Moreover, in light of the respective rulings by the Election Officer and the Election Appeals Master, it appears that Tusino is unlikely to succeed on the merits of the underlying dispute. As previously mentioned, Tusino challenged Carey’s imposition of sanctions both by filing the instant suit and by filing a protest with the Election Officer. After the Election Officer denied Tusino’s protest, Tusino appealed to the Election Appeals Master. In a decision dated April 24, 1996, the Election Appeals Master affirmed the decision of the Election Officer, finding that the was “no objective evidence” that Carey’s decision to sanction Tusino was the result of bias. In the instant action, Tusino brings largely the same claims that he brought before the Election Officer and the Election Appeals Master. Because Tusino failed to provide either the Election Officer or the Election Appeals Master with any specific evidence of Carey’s alleged bias, it is *330unlikely that Tusino will be able to produce specific evidence of bias in the instant case.
This Court also finds that plaintiff has failed to demonstrate that he is likely to succeed in arguing that the General President’s Decision is null and void because it was issued after the sixty-day time limit prescribed by EPC Rule 8.a. (See Plaintiffs Memo at 10.) Plaintiff cites no authority in support of this argument. In contrast, defendants cite authority supporting their argument that Tusino cannot substantiate a claim under § 301 of the LMRA, 29 U.S.C. § 185, by alleging that Carey violated the EPC Rules. (Defendants’ Memo at 16-17.) Plaintiff has made no attempt to rebut defendants’ argument. Accordingly, this Court finds that Tusino has not shown that he will likely succeed on the merits of his claim that the General President’s Decision is null and void.
Tusino also has failed to show that there are sufficiently serious questions going to the merits and a balance of hardships tipping decidedly in the his favor. In his memorandum of law, Tusino raises no argument on this point, relying instead on a conclusory statement that he “has certainly raised sufficiently serious issues going to the merits to make them fair ground for litigation and a tipping of the equities decidedly in favor of granting preliminary relief.” (Plaintiffs Memo at 11.)
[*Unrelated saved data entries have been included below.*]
(** X1 -- The results of [ForModel] on a model that no clause of the
    exact-match tier has: [Get] of the encoding of any key of the prefix map
    that is a prefix of the model (each such key can be the one the loop
    meets first), and the error "model not supported" exactly when no key is
    a prefix of the model. *)
Theorem ForModel_results G model :
  switchCase exactCases model = None ->
  forall r,
    ForModel G model r <->
    (exists prefix enc,
        modelPrefixToEncoding !! prefix = Some enc /\
        HasPrefix model prefix = true /\ r = Get G enc) \/
    ((forall prefix enc,
        modelPrefixToEncoding !! prefix = Some enc -> HasPrefix model prefix = false) /\
     r = Err ErrModelNotSupported).
Proof.
  intros Hs r. split.
  - intros (order & Ho & <-). rewrite ForModelIn_default by assumption.
    destruct (firstPrefix order model) as [[prefix enc]|] eqn:Hf.
    + left. apply firstPrefix_Some in Hf as [Hin Hp]. exists prefix, enc.
      split; [by apply (RangeOrder_elem _ order) | by split].
    + right. split; [|reflexivity]. intros prefix enc Hk.
      apply (proj1 (firstPrefix_None order model) Hf prefix enc).
      by apply (RangeOrder_elem modelPrefixToEncoding order).
  - intros [(prefix & enc & Hk & Hp & ->)|[Hnone ->]].
    + exists ((prefix, enc) :: map_to_list (delete prefix modelPrefixToEncoding)).
      split; [by apply RangeOrder_front|].
      rewrite ForModelIn_default by assumption. by rewrite firstPrefix_head.
    + by apply ForModel_unresolvable.
Qed.

Lemma ForModel_results_witness :
  ForModel sampleGenerated "nemotron-mini:4b" (Get sampleGenerated OllamaLlamaBase) /\
  ForModel sampleGenerated "nemotron-mini:4b" (Get sampleGenerated R50kBase).
Proof.
  assert (Hs : switchCase exactCases "nemotron-mini:4b" = None) by (vm_compute; reflexivity).
  split; apply (proj2 (ForModel_results sampleGenerated _ Hs _)); left.
  - exists "nemotron", OllamaLlamaBase.
    split; [vm_compute; reflexivity | split; reflexivity].
  - exists "nemotron-mini", R50kBase.
    split; [vm_compute; reflexivity | split; reflexivity].
Defined.

(** X2 -- When all keys of the prefix map that are prefixes of the model
    name the same encoding, and the exact-match tier has no clause for the
    model, every call of [ForModel] returns [Get] of that encoding. *)
Theorem ForModel_unambiguous G model prefix enc :
  switchCase exactCases model = None ->
  modelPrefixToEncoding !! prefix = Some enc ->
  HasPrefix model prefix = true ->
  (forall prefix' enc',
     modelPrefixToEncoding !! prefix' = Some enc' ->
     HasPrefix model prefix' = true -> enc' = enc) ->
  forall r, ForModel G model r <-> r = Get G enc.
Proof.
  intros Hs Hk Hp Hsame r. split.
  - intros (order & Ho & <-). rewrite ForModelIn_default by assumption.
    destruct (firstPrefix order model) as [[prefix' enc']|] eqn:Hf.
    + apply firstPrefix_Some in Hf as [Hin Hp'].
      apply (proj1 (RangeOrder_elem _ order _ _ Ho)) in Hin.
      by rewrite (Hsame _ _ Hin Hp').
    + exfalso. assert (HasPrefix model prefix = false); [|congruence].
      apply (proj1 (firstPrefix_None order model) Hf prefix enc).
      by apply (RangeOrder_elem modelPrefixToEncoding order).
  - intros ->. exists (map_to_list modelPrefixToEncoding).
    split; [apply RangeOrder_map_to_list|].
    rewrite ForModelIn_default by assumption.
    destruct (firstPrefix (map_to_list modelPrefixToEncoding) model)
      as [[prefix' enc']|] eqn:Hf.
    + apply firstPrefix_Some in Hf as [Hin Hp'].
      apply elem_of_map_to_list in Hin. by rewrite (Hsame _ _ Hin Hp').
    + exfalso. assert (HasPrefix model prefix = false); [|congruence].
      apply (proj1 (firstPrefix_None _ model) Hf prefix enc).
      by apply elem_of_map_to_list.
Qed.

Lemma ForModel_unambiguous_witness :
  ForModel sampleGenerated "llama3.2-vision:11b" (Get sampleGenerated OllamaLlamaBase).
Proof.
  refine (proj2 (ForModel_unambiguous sampleGenerated "llama3.2-vision:11b" "llama3"
                   OllamaLlamaBase _ _ _ _ _) eq_refl).
  - vm_compute. reflexivity.
  - vm_compute. reflexivity.
  - reflexivity.
  - intros prefix' enc' Hk Hp.
    apply (map_forallb modelPrefixToEncoding
             (fun k v => implb (HasPrefix "llama3.2-vision:11b" k)
                           (String.eqb v OllamaLlamaBase))) in Hk;
      [|vm_compute; reflexivity].
    rewrite Hp in Hk. by apply String.eqb_eq in Hk.
Defined.

Lemma switchCase_In cases model enc :
  switchCase cases model = Some enc -> exists labels, In (labels, enc) cases.
Proof.
  induction cases as [|[labels e] rest IH]; simpl; [discriminate|].
  destruct (existsb (String.eqb model) labels).
  - intros [= ->]. exists labels. by left.
  - intros Hs. destruct (IH Hs) as [labels' Hin]. exists labels'. by right.
Qed.

Lemma Get_of_supported G enc :
  enc ∈ supportedEncodings ->
  exists c, Get G enc = Ok c /\
    c ∈ [codec.NewO200kBase G; codec.NewCl100kBase G; codec.NewR50kBase G;
         codec.NewP50kBase G; codec.NewP50kEdit G; codec.NewLLama3Base G].
Proof.
  intros Hin. apply list_elem_of_In in Hin. simpl in Hin.
  destruct Hin as [<-|[<-|[<-|[<-|[<-|[<-|[]]]]]]];
    (eexists; split; [reflexivity | apply list_elem_of_In; simpl; tauto]).
Qed.

Lemma tables_name_supported_encodings prefix enc :
  modelPrefixToEncoding !! prefix = Some enc -> enc ∈ supportedEncodings.
Proof.
  intros Hk.
  apply (map_forallb modelPrefixToEncoding
           (fun _ v => existsb (String.eqb v) supportedEncodings)) in Hk;
    [|vm_compute; reflexivity].
  apply existsb_exists in Hk as (e & Hin & He). apply String.eqb_eq in He. subst e.
  by apply list_elem_of_In.
Qed.

(** X3 -- [ForModel] never fails with "encoding not supported": every
    encoding that a clause of the switch or an entry of a table passes to
    [Get] is one [Get] has a clause for.  In every visiting order the result
    is the codec of one of the six families or the error "model not
    supported". *)
Theorem ForModel_codec_or_unsupported_model G order model :
  RangeOrder modelPrefixToEncoding order ->
  (exists c,
      ForModelIn G order model = Ok c /\
      c ∈ [codec.NewO200kBase G; codec.NewCl100kBase G; codec.NewR50kBase G;
           codec.NewP50kBase G; codec.NewP50kEdit G; codec.NewLLama3Base G]) \/
  ForModelIn G order model = Err ErrModelNotSupported.
Proof.
  intros Ho. unfold ForModelIn.
  destruct (switchCase exactCases model) as [enc|] eqn:Hs.
  - left. apply Get_of_supported.
    apply switchCase_In in Hs as [labels Hin]. simpl in Hin.
    apply list_elem_of_In. unfold supportedEncodings. simpl.
    destruct Hin as [[= _ <-]|[[= _ <-]|[[= _ <-]|[[= _ <-]|[[= _ <-]|[]]]]]]; tauto.
  - rewrite prefixLoop_firstPrefix.
    destruct (firstPrefix order model) as [[prefix enc]|] eqn:Hf; [|by right].
    left. apply Get_of_supported. apply firstPrefix_Some in Hf as [Hin _].
    apply (tables_name_supported_encodings prefix).
    by apply (RangeOrder_elem modelPrefixToEncoding order).
Qed.

Lemma ForModel_codec_or_unsupported_model_witness :
  (exists c,
      ForModelIn sampleGenerated (reverse (map_to_list modelPrefixToEncoding))
        "qwen2.5-coder:7b" = Ok c /\
      c ∈ [codec.NewO200kBase sampleGenerated; codec.NewCl100kBase sampleGenerated;
           codec.NewR50kBase sampleGenerated; codec.NewP50kBase sampleGenerated;
           codec.NewP50kEdit sampleGenerated; codec.NewLLama3Base sampleGenerated]) \/
  ForModelIn sampleGenerated (reverse (map_to_list modelPrefixToEncoding))
    "qwen2.5-coder:7b" = Err ErrModelNotSupported.
Proof.
  apply ForModel_codec_or_unsupported_model. apply RangeOrder_reverse.
Defined.

(** ** Further facts about the merged prefix map *)

(** X4 -- [buildModelPrefixToEncoding] gives the same map in whatever order
    each of its fourteen loops visits its table. *)
Theorem buildModelPrefixToEncoding_any_order (orders : list (list (string * string))) :
  Forall2 RangeOrder priorityTables orders ->
  foldl (fun result order => mergeInto order result) ∅ orders =
  buildModelPrefixToEncoding.
Proof.
  unfold buildModelPrefixToEncoding. generalize (∅ : gmap string string).
  generalize priorityTables. intros tables acc Hall. revert acc.
  induction Hall as [|table order tables orders Ho _ IH]; intros acc; simpl;
    [reflexivity|].
  rewrite (mergeInto_RangeOrder table acc order Ho).
  rewrite (mergeInto_RangeOrder table acc (map_to_list table)
             (RangeOrder_map_to_list table)).
  apply IH.
Qed.

Lemma buildModelPrefixToEncoding_any_order_witness :
  foldl (fun result order => mergeInto order result) ∅
    ((fun table => reverse (map_to_list table)) <$> priorityTables) =
  buildModelPrefixToEncoding.
Proof.
  apply buildModelPrefixToEncoding_any_order.
  apply Forall2_fmap_r, Forall_Forall2_diag, Forall_forall.
  intros table _. apply RangeOrder_reverse.
Defined.
(** C2, as far as the code goes.  The beam has been on the opponent
    since [start] and still is; the engine answers every query; by the
    time termination is evaluated the hit has lasted the victory threshold
    (2 seconds).  Then [step] returns, its [terminated] flag is true, and
    the [goal_reward] of its breakdown is 0 (or 3 for a lap): [step] hands
    the boolean hit flag to [_compute_reward], which reads the hit from a
    dictionary only, so the bonus of 50 is never part of a step's
    reward. *)
Theorem sustained_hit_step_ends_without_bonus
  a0 a1 i s v p0 o0 position orientation collision beam opponent target start :
  CombatArena.vehicle (arena s) = Some v ->
  LaserVehicle.get_position_and_orientation v (before i) = Ok (p0, o0) ->
  tick i = Ok tt ->
  LaserVehicle.get_position_and_orientation v (after i) = Ok (position, orientation) ->
  LaserVehicle.check_collision v (after i) = Ok collision ->
  rayTest_beam (after i) = Ok beam ->
  boundary_crossed s = true ->
  opponent_id s = Some opponent ->
  opponent_position s = Some target ->
  hit_object beam = opponent ->
  opponent <> (-1)%Z ->
  laser_hit s = true ->
  continuous_hit_start s = Some start ->
  victory_threshold <= t_terminated i - start ->
  exists s' out,
    step [a0; a1] i s = (s', Ok out)
    /\ is_terminated out = true
    /\ exists g, dict_get "goal_reward" (reward_components out) = Some g
                 /\ (g = 0 \/ g = 3).
Proof.
  intros Hv Hbefore Htick Hpose Hcol Hbeam Hlatch Hid Htarget Hobj Hne Hhit
    Hstart Hlong.
  destruct (step_forward a0 a1 i s v p0 o0 position orientation collision beam
              Hv Hbefore Htick Hpose Hcol Hbeam) as (s' & out & Hstep).
  exists s', out. split; [exact Hstep|].
  destruct (step_inversion _ _ _ _ _ Hstep)
    as (v' & s2 & s3 & hit & s4 & s5 & _ & _ & _ & E2 & E3 & E4 & E5 & Hs' & E6 & _).
  set (s1 := set_current_action (Some [a0; a1]) (set_steps (steps s + 1) s)) in *.
  rewrite (check_boundary_crossed_run _ s1 v _ _ Hv Hpose) in E2.
  replace (boundary_crossed s1) with true in E2 by (symmetry; exact Hlatch).
  rewrite andb_false_r in E2. injection E2 as <-.
  rewrite (check_laser_hit_sustained _ _ s1 v _ _ beam opponent target
             Hv Hpose Hlatch Hid Htarget Hbeam Hobj Hne Hhit) in E3.
  injection E3 as <- <-.
  split.
  - assert (Hv' : CombatArena.vehicle (arena s') = Some v).
    { rewrite Hs'. change (arena (set_episode_metrics _ _)) with (arena s5).
      rewrite (writes_eq arena _ _ _ _
                 (compute_reward_writes arena _ _ _ _
                    ltac:(reflexivity) ltac:(reflexivity) ltac:(reflexivity)) E5).
      rewrite (writes_eq arena _ _ _ _
                 (get_observation_writes arena _ _ ltac:(reflexivity)) E4).
      exact Hv. }
    assert (Hstart' : continuous_hit_start s' = Some start).
    { rewrite Hs'.
      change (continuous_hit_start (set_episode_metrics _ _))
        with (continuous_hit_start s5).
      rewrite (writes_eq continuous_hit_start _ _ _ _
                 (compute_reward_writes continuous_hit_start _ _ _ _
                    ltac:(reflexivity) ltac:(reflexivity) ltac:(reflexivity)) E5).
      rewrite (writes_eq continuous_hit_start _ _ _ _
                 (get_observation_writes continuous_hit_start _ _
                    ltac:(reflexivity)) E4).
      exact Hstart. }
    rewrite (is_terminated_on_victory _ _ s' v _ _ _ start Hv' Hcol Hpose
               Hstart' Hlong) in E6.
    now injection E6 as <-.
  - exact (compute_reward_bool_goal _ _ _ _ _ _ _ _ E5).
Qed.

(** The failing input of C2: three seconds into a hit, on the manned
    field. *)
Lemma sustained_hit_step_witness :
  let s := set_continuous_hit_start (Some 0)
             (set_laser_hit true (set_boundary_crossed true Scene.manned)) in
  let i := {| before := Scene.at_rest (vec3 1 1 0.1) (vec3 0 0 0);
              tick := Ok tt;
              after := Scene.aiming_at 25 (vec3 1 1 0.1) (vec3 0 0 0);
              t_laser := 3; t_observation := 3; t_reward := 3;
              t_terminated := 3; t_info := 3 |} in
  laser_hit s = true
  /\ continuous_hit_start s = Some 0
  /\ victory_threshold <= t_terminated i - 0
  /\ exists s' out,
       step [0; 0] i s = (s', Ok out)
       /\ is_terminated out = true
       /\ exists g, dict_get "goal_reward" (reward_components out) = Some g
                    /\ (g = 0 \/ g = 3).
Proof.
  intros s i.
  assert (Hlong : victory_threshold <= t_terminated i - 0).
  { unfold victory_threshold. cbn. lra. }
  split; [reflexivity|]. split; [reflexivity|]. split; [exact Hlong|].
  eapply (sustained_hit_step_ends_without_bonus 0 0 i s);
    [ cbn; reflexivity | cbn; reflexivity | reflexivity | cbn; reflexivity
    | cbn; reflexivity | cbn; reflexivity | reflexivity | cbn; reflexivity
    | cbn; reflexivity | cbn; reflexivity | discriminate | reflexivity
    | reflexivity | exact Hlong ].
Defined.

End Victory.

(** ** Opening the gate *)

Section Gate.

Import AdvancedLaserVehicleEnv.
Although any claim of impropriety in the 1995-96 IBT Election raises an issue of grave concern to this Court, counsel’s conclusory statement is no substitute for argument. Plaintiffs counsel has made no attempt to identify any “sufficiently serious questions going to the merits.” In fact, as the foregoing discussion shows, plaintiff not only has failed to make a showing of likely success on the merits but also repeatedly has failed to produce the specific evidence of bias needed to challenge the General President’s Decision. Further, plaintiffs counsel makes no attempt to demonstrate that the balance of the equities tips in favor of plaintiff — let alone, that this balance tips decidedly in plaintiffs favor. In seeking injunctive relief from this Court, Tusino’s counsel bore the responsibility of presenting for this Court’s consideration the arguments that would warrant the grant of equitable relief. In the instant “argument,” plaintiffs counsel has shirked this responsibility. The record before this Court does not demonstrate that there are sufficiently serious questions going to the merits and a balance of hardships tipping decidedly in Tusino’s favor.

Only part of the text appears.